Mi trovo d’accordo con 0000722797 e con la sua visione della forza lavoro quale “bene più prezioso dell’azienda”. E’ innegabile l’apporto dei lavoratori sul risultato produttivo dell’azienda: essi mantengono l’attività dell’impresa viva e fungono come da motore della stessa. E’ dunque uno dei primi interessi del datore di lavoro assicurarsi che i dipendenti siano felici e appagati dal proprio lavoro. In questo senso, condivido l’opinione di 0000728415: “impegnarsi per il benessere del lavoratore non coincide sempre con il garantire un posto fisso”. L’odierna flessibilità del lavoro, la diffusione di contratti a termine piuttosto che a tempo indeterminato o i sempre più comuni licenziamenti collettivi sono frutto di una crisi economica globale che ha inevitabilmente colpito anche il mondo del lavoro e contro cui nulla possono buone politiche di gestione del personale dipendente.

Sono consapevole del fatto che, anche a causa della crisi dilagante, molte imprese si sono macchiate di comportamenti senza scrupolo a danno dei lavoratori. Emblematico il caso Apple, appena citato: la morte del 15enne Shi Zaokun nel dicembre 2013 a causa di una polmonite contratta dopo aver lavorato per un mese 80 ore a settimana alla Pegatron Corp, la fabbrica cinese che produce IPhone, ha fatto molto discutere riguardo i turni massacranti degli operai nelle fabbriche Apple, soprattutto dei paesi in via di sviluppo.

Dall’altra parte, però, molteplici sono anche gli esempi ammirevoli di tentativi di aziende di “fidelizzare” i propri dipendenti, con benefits e incentivi. Tra le idee più innovative (o bizzarre, che dir si voglia), al quartier generale di Netflix California i giorni di vacanza e le ore di lavoro non sono monitorati, limitandosi l’azienda a misurare soltanto le performance delle persone. O ancora, Google offre ai propri dipendenti all’interno del suo campus medici, fisioterapisti, chiropratici e massaggiatori, mentre Facebook offre alle neo mamme e papà quattro mesi di congedo retribuito, il rimborso per le spese di cura e e 4000 dollari in “cash baby” dopo la nascita.

Come per tutti gli ambiti in discussione in questo forum molto è stato già fatto ma moltissimo è ancora da fare.
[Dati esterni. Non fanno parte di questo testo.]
Lemma graph_step_action (st : AgentState) (m : BaseMessage) :
  last (messages st) = Some m →
  graph_step action st
  = Ok (To agent,
        {| messages := messages st ++ (messages st ++ (tool_message_of <$> requested m)) |}).
Proof.
  intros Hlast. unfold graph_step. simpl node_fn.
  rewrite (execute_tools_last st m Hlast). reflexivity.
Qed.

Lemma tool_messages_are_tool_messages (cs : list ToolCall) :
  Forall (λ m, is_tool_message m = true) (tool_message_of <$> cs).
Proof.
  induction cs as [|c cs IH]; simpl; constructor; [reflexivity|exact IH].
Qed.


(** ** Append-only state *)

(** C3: a step of either node leaves the messages already in the state
    where they are: the old sequence is a prefix of the new one, and
    every old position still holds the same message. *)
Theorem graph_step_appends
    (n : node) (st : AgentState) (t : target) (st' : AgentState) :
  graph_step n st = Ok (t, st') →
  messages st `prefix_of` messages st'
  ∧ ∀ i m, messages st !! i = Some m → messages st' !! i = Some m.
Proof.
  unfold graph_step, mbind, result_bind.
  destruct (node_fn n st) as [update|e]; [|discriminate].
  destruct (next_target n (reducer st update)) as [t'|e]; [|discriminate].
  intros [= <- <-]. simpl. split.
  - exists (messages update). reflexivity.
  - intros i m Hi. apply lookup_app_l_Some. exact Hi.
Qed.

Lemma graph_run_appends (limit : nat) :
  ∀ n st st', graph_run limit n st = Ok st' → messages st `prefix_of` messages st'.
Proof.
  induction limit as [|limit IH]; intros n st st'; simpl; [discriminate|].
  unfold mbind, result_bind.
  destruct (graph_step n st) as [[t st1]|e] eqn:Hstep; [|discriminate].
  destruct (graph_step_appends n st t st1 Hstep) as [Hpre _].
  destruct t as [n'|].
  - intros Hrun. etrans; [exact Hpre|]. exact (IH n' st1 st' Hrun).
  - intros [= <-]. exact Hpre.
Qed.

(** ** Failures of a tool call *)

Lemma call_output_unknown (c : ToolCall) :
  tc_name c ≠ Some mcp_calendar_tool_name →
  call_output c = failure (unknown_tool_error (tc_name c)).
Proof. intros Hne. unfold call_output. rewrite decide_False by exact Hne. reflexivity. Qed.

Lemma call_output_invoke (c : ToolCall) :
  tc_name c = Some mcp_calendar_tool_name →
  call_output c = catch_tool_error (mcp_calendar_tool_invoke (call_args c)).
Proof. intros He. unfold call_output. rewrite decide_True by exact He. reflexivity. Qed.
(** * Sentinel microstructure monitor: the scoring engine, embedded and verified

    A shallow embedding of [services/CircularBuffer.ts] and
    [services/AnalyticsEngine.ts] (with the records of [types.ts]), followed by
    the properties of the engine's specification.

    Conventions of the embedding.
    - A JavaScript [number] is a real number ([R]): arithmetic is exact, so the
      rounding and the overflow of binary64 are outside the model.  Lengths,
      indices and counters that the code only ever fills with array lengths
      are [nat].
    - Division never raises in JavaScript, it yields a non-finite value when
      the denominator is zero.  The model makes that event visible: every
      division of the source is a [divide], which faults with
      [DivisionByZero] on a zero denominator.  The same [result] monad carries
      the [TypeError] of [reduce] on an empty array and of a property read on
      [undefined].
    - [Date.now()], [Math.random()], [Number.prototype.toFixed] and the
      conversion of a number to a string belong to the runtime: they are
      inputs of the model ([Env] per tick, section variables for the two
      formatters).
    - Mutable fields of a class become a record that every method takes and
      returns. *)

From Stdlib Require Import Reals Lra Lia String ZArith.
From stdpp Require Import base decidable option list strings pretty.

Open Scope string_scope.
Open Scope list_scope.
Open Scope R_scope.

(** ** JavaScript numbers *)

Abbreviation number := R (only parsing).

#[global] Instance Rlt_decision (x y : R) : Decision (x < y) := Rlt_dec x y.
#[global] Instance Rle_decision (x y : R) : Decision (x <= y) := Rle_dec x y.
#[global] Instance Rgt_decision (x y : R) : Decision (x > y) := Rgt_dec x y.
#[global] Instance Rge_decision (x y : R) : Decision (x >= y) := Rge_dec x y.
#[global] Instance Req_decision : EqDecision R := Req_dec_T.

(** [Math.floor] and [Math.round]: the latter rounds to the nearest integer,
    a tie going up. *)
Definition js_floor (x : number) : number := IZR (Int_part x).
Definition js_round (x : number) : number := IZR (Int_part (x + / 2)).

(** [x || d] on numbers: [0] is the only falsy real. *)
Definition js_or (x d : number) : number := if decide (x = 0) then d else x.

(** ** Faults *)

Inductive fault := DivisionByZero | TypeError.

Inductive result (A : Type) :=
| Ok (a : A)
| Fault (f : fault).
Arguments Ok {A} a.
Arguments Fault {A} f.

#[global] Instance result_ret : MRet result := λ A a, Ok a.
#[global] Instance result_bind : MBind result := λ A B f m,
  match m with Ok a => f a | Fault e => Fault e end.

(** [x / y] as the source writes it, observed. *)
Definition divide (x y : number) : result number :=
  if decide (y = 0) then Fault DivisionByZero else Ok (x / y).

(** [xs.map(f)] for an [f] that may fault: left to right, first fault wins. *)
Fixpoint mapR {A B : Type} (f : A → result B) (l : list A) : result (list B) :=
  match l with
  | [] => Ok []
  | a :: l' => b ← f a; bs ← mapR f l'; mret (b :: bs)
  end.

Definition sumR (l : list number) : number := foldl Rplus 0 l.

(** ** CircularBuffer.ts *)

Section CircularBuffer.
Context {T : Type}.

(** [head] is a JavaScript number: [None] stands for [NaN], which the
    cursor becomes through [(head + 1) % 0].  [maxSize] is the constructor's
    argument, taken to be a natural number. *)
Record CircularBuffer := mkBuffer {
  buffer : list T;
  maxSize : nat;
  head : option nat
}.

Definition newBuffer (n : nat) : CircularBuffer :=
  {| buffer := []; maxSize := n; head := Some 0%nat |}.
(** * Web Editor V2: locator, position tracker, event controller,
      transaction manager, message listener, toolbar and canvas overlay

    A shallow embedding of the TypeScript sources of the in-page visual
    editor (web-editor-v2/core, with the toolbar and the canvas overlay
    the editor wires to it) together with the properties its
    specification states about them and further properties read off the
    code.

    Conventions of the embedding.
    - JavaScript strings are [string]: sequences of code units below
      256.  White space and letter case are those of ECMAScript on that
      range: [trim] and [\s] take the ASCII white space and U+00A0,
      [toLowerCase] maps A to Z and the capitals U+00C0 to U+00DE.
      U+FFFD, which is outside the range, is written as its three UTF-8
      bytes.
    - Time stamps and the merge window of the transaction manager are
      integers ([Z]); its history cap is a whole number, [NaN] or an
      infinity.  Rectangle coordinates are rationals ([Q]); the
      subtraction in the comparison of the position tracker rounds as
      that of the doubles does ([Double.round]); [Math.floor] and
      [Math.round] of a rational are [Qfloor] of it and of it plus one
      half.
    - Closures over mutable variables become explicit state records; a
      callback handed in by the caller becomes an entry appended to a
      trace of calls.
    - The browser (DOM tree, selector engine, layout, hit testing) is not
      part of the repository.  The document tree and the selector engine
      are modelled in [Dom] and [Css]; layout and hit testing enter the
      position tracker and the event controller as section variables. *)

From Stdlib Require Import ZArith QArith Qabs Qminmax Qround Qpower List String Ascii Lia Lqa
  Bool.
From stdpp Require Import base option list strings gmap.
Import ListNotations.

Local Open Scope string_scope.
Local Open Scope bool_scope.

(* ===================================================================== *)
(** * JavaScript string primitives                                        *)
(* ===================================================================== *)

Module Str.

Definition code (c : ascii) : nat := nat_of_ascii c.

Definition in_range (lo hi : nat) (c : ascii) : bool :=
  (lo <=? code c)%nat && (code c <=? hi)%nat.

Definition is_digit (c : ascii) : bool := in_range 48 57 c.
Definition is_upper (c : ascii) : bool := in_range 65 90 c.
Definition is_lower (c : ascii) : bool := in_range 97 122 c.
Definition is_alpha (c : ascii) : bool := is_upper c || is_lower c.
Definition is_alnum (c : ascii) : bool := is_digit c || is_alpha c.

(** The code units [String.prototype.trim] strips and [\s] matches: the
    ASCII white space and U+00A0 (the other white space of ECMAScript
    lies above the range of the model). *)
Definition is_space (c : ascii) : bool :=
  in_range 9 13 c || (code c =? 32)%nat || (code c =? 160)%nat.

(** The code units [toLowerCase] changes: A to Z and the capitals of
    U+00C0 to U+00DE, the multiplication sign U+00D7 apart. *)
Definition has_lower_case (c : ascii) : bool :=
  is_upper c || (in_range 192 222 c && negb (code c =? 215)%nat).
(* ================================================================= *)
(** ** Runs of the model *)

Section Runs_of_the_model.

Example strip_output : strip ("  " ++ nl ++ "i-0abc " ++ nl ++ nl) = "i-0abc".
Proof. reflexivity. Qed.

Example repr_with_apostrophe : repr_str ("it" ++ sq ++ "s") = dq ++ "it" ++ sq ++ "s" ++ dq.
Proof. reflexivity. Qed.

Example json_escapes : json_str ("a" ++ dq ++ nl) = dq ++ "a" ++ bs ++ dq ++ bs ++ "n" ++ dq.
Proof. reflexivity. Qed.

Example str_of_a_list : py_str (PList [PStr "a"; PInt 3; PNone]) = "[" ++ sq ++ "a" ++ sq ++ ", 3, None]".
Proof. reflexivity. Qed.

(** The whole trace of a verbose run that finds its instance. *)
Example verbose_run_of_db_jump :
  run_jump calm_world "db-jump" true =
    (Return tt,
     [ Secho (Text "Looking up the instance ID of db-bastion") MAGENTA;
       Secho (Text (describe_instances_cmd (PStr "db-bastion") (PStr "prod"))) CYAN;
       Subprocess DescribeInstances
         (describe_instances_cmd (PStr "db-bastion") (PStr "prod"));
       Secho (Text ("instance_id=" ++ sq ++ "i-0abc" ++ sq)) CYAN;
       Secho (Text "Establishing an SSM session") MAGENTA;
       Secho (Text (start_session_cmd (PStr "i-0abc") (PStr "10.0.1.5") (PInt 5432)
                      (PInt 15432) (PStr "prod"))) CYAN;
       Subprocess StartSession
         (start_session_cmd (PStr "i-0abc") (PStr "10.0.1.5") (PInt 5432)
            (PInt 15432) (PStr "prod")) ]).
Proof. reflexivity. Qed.
(** * JWT banking API: the token gate, the credential issuer and the ledger

    A shallow embedding of the Express server ([POST /login], [GET /balance],
    [POST /deposit], [POST /withdraw]) and of [middleware/authMiddleware.js],
    followed by the properties of the gate and of the balance state machine.

    - JavaScript numbers are IEEE 754 binary64 values: they are modelled by
      the primitive [float] type, whose operations are specified by
      [SpecFloat] through [FloatAxioms].
    - [userDatabase] is an object used as a map from user names to records:
      it is a [gmap string User].  Properties inherited from
      [Object.prototype] are outside the model.
    - The identity claim of a token is a string or is missing; the times are
      whole seconds.
    - A handler is a function from the request data and the database to a
      response and the database after the request.  The [catch] blocks that
      answer 500 guard statements that cannot throw on the request data
      modelled here, so they have no counterpart. *)

From Stdlib Require Import ZArith Floats Ascii String List Lia Bool.
From stdpp Require Import gmap strings.
Import ListNotations.
Local Open Scope Z_scope.

(** ** JavaScript values and built-ins *)

Module Js.

(** The values a parsed request body can hold in a field, with [JUndefined]
    for a field that is absent.  Arrays and objects only matter through the
    string [String(v)] gives for them, which [JObject] carries. *)
Inductive JsValue :=
| JUndefined
| JNull
| JBool (b : bool)
| JNumber (x : float)
| JString (s : string)
| JObject (str : string).
(** * Guitar tablature conversion: a shallow embedding and its properties

    This development embeds the two note-to-fretboard converters of the
    repository and the code around them,

    - [MidiToTab]: services/midi_to_tab_converter.py (class MidiToTabConverter),
    - [TabText]:   the text lines of a measure (TabMeasure.get_tab_strings of
                   the same file),
    - [TabConv]:   services/tab_renderer/tab_converter.py (classes
                   ChordShapeDetector and TabConverter),
    - [TabRender]: services/tab_renderer/tab_renderer.py (classes
                   VexFlowFormatter and TabRenderer),

    and states the properties of the tablature specification over them.

    Conventions of the embedding.
    - MIDI pitches, frets, string numbers and velocities are Python ints: [Z].
    - Times, costs, scores and difficulties are Python floats.  They are
      embedded as exact rationals ([Q]); rounding is not modelled.  Every
      concrete input used below is built from values on which the float
      comparisons of the source and the rational ones agree.
    - Python exceptions are values of [result]; [logger.warning] appends to
      an explicit log.
    - Objects that the source mutates through several references (the notes
      of a measure) live in a list and are referred to by their index. *)

From Stdlib Require Import ZArith QArith Qabs Qround Lqa List Bool Lia Permutation Sorted.
From stdpp Require Import base option list gmap strings pretty.
Import ListNotations.

Local Open Scope Z_scope.

(** ** Python runtime helpers *)

Module Py.

Inductive exn : Type :=
| ValueError
| TypeError
| IndexError
| ZeroDivisionError.

Inductive result (A : Type) : Type :=
| Ok (a : A)
| Raise (e : exn).
Arguments Ok {A} a.
Arguments Raise {A} e.

Definition rbind {A B} (r : result A) (k : A -> result B) : result B :=
  match r with
  | Ok a => k a
  | Raise e => Raise e
  end.

Definition Qlt_bool (x y : Q) : bool := negb (Qle_bool y x).
(** C10: the norm is multiplicative over [multiply], so the product of two
    unit quaternions is a unit quaternion. *)
Theorem norm_multiply (p q : Quaternion.t) :
  norm (Quaternion.multiply p q) = norm p * norm q
  /\ (is_unit p -> is_unit q -> is_unit (Quaternion.multiply p q)).
Proof.
  assert (E : norm (Quaternion.multiply p q) = norm p * norm q).
  { unfold norm. rewrite norm_squared_multiply.
    apply sqrt_mult; apply norm_squared_nonneg. }
  split; [exact E |].
  unfold is_unit. intros Hp Hq. rewrite E, Hp, Hq. ring.
Qed.

Lemma is_unit_qi : is_unit qi.
Proof.
  apply is_unit_norm_squared. unfold norm_squared, qi; simpl. ring.
Qed.

Lemma is_unit_qj : is_unit qj.
Proof.
  apply is_unit_norm_squared. unfold norm_squared, qj; simpl. ring.
Qed.

(** C10, at the unit quaternions i and j. *)
Lemma norm_multiply_witness : is_unit (Quaternion.multiply qi qj).
Proof.
  apply (proj2 (norm_multiply qi qj)); [apply is_unit_qi | apply is_unit_qj].
Defined.

(** ** Quaternion.power *)

Lemma cosine_in_range (q : Quaternion.t) :
  0 < norm q -> -1 <= Quaternion.w q / norm q <= 1.
Proof.
  intros Hn.
  pose proof (norm_sqr q) as Hs. unfold norm_squared in Hs.
  set (n := norm q) in *. set (c := Quaternion.w q / n).
  assert (Hw : Quaternion.w q = c * n) by (unfold c; field; lra).
  rewrite Hw in Hs.
  assert (Hc : c * c <= 1).
  { apply Rmult_le_reg_r with (n * n); [nra |].
    pose proof (sum3_pow_nonneg (Quaternion.x q) (Quaternion.y q) (Quaternion.z q)).
    nra. }
  split; nra.
Qed.

Lemma power_zero_branch (q : Quaternion.t) (exponent : R) :
  norm q < 1e-10 -> Quaternion.power q exponent = Ok zero_quaternion.
Proof.
  intros Hn. unfold Quaternion.power.
  fold (norm_squared q). rewrite math_sqrt_ok by apply norm_squared_nonneg.
  fold (norm q). cbn [bind]. rewrite float_ltb_true by exact Hn. reflexivity.
Qed.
E’ di fondamentale importanza, però, non confondere la flessibilità del lavoro con il grado di appagamento dei lavoratori: i due piani sono diametralmente distinti e, dunque, l’uno non deve escludere l’altro, soprattutto tenendo in considerazione il valore potenzialmente (e dico potenzialmente!) positivo del lavoro flessibile non solo per il datore ma anche per il lavoratore stesso.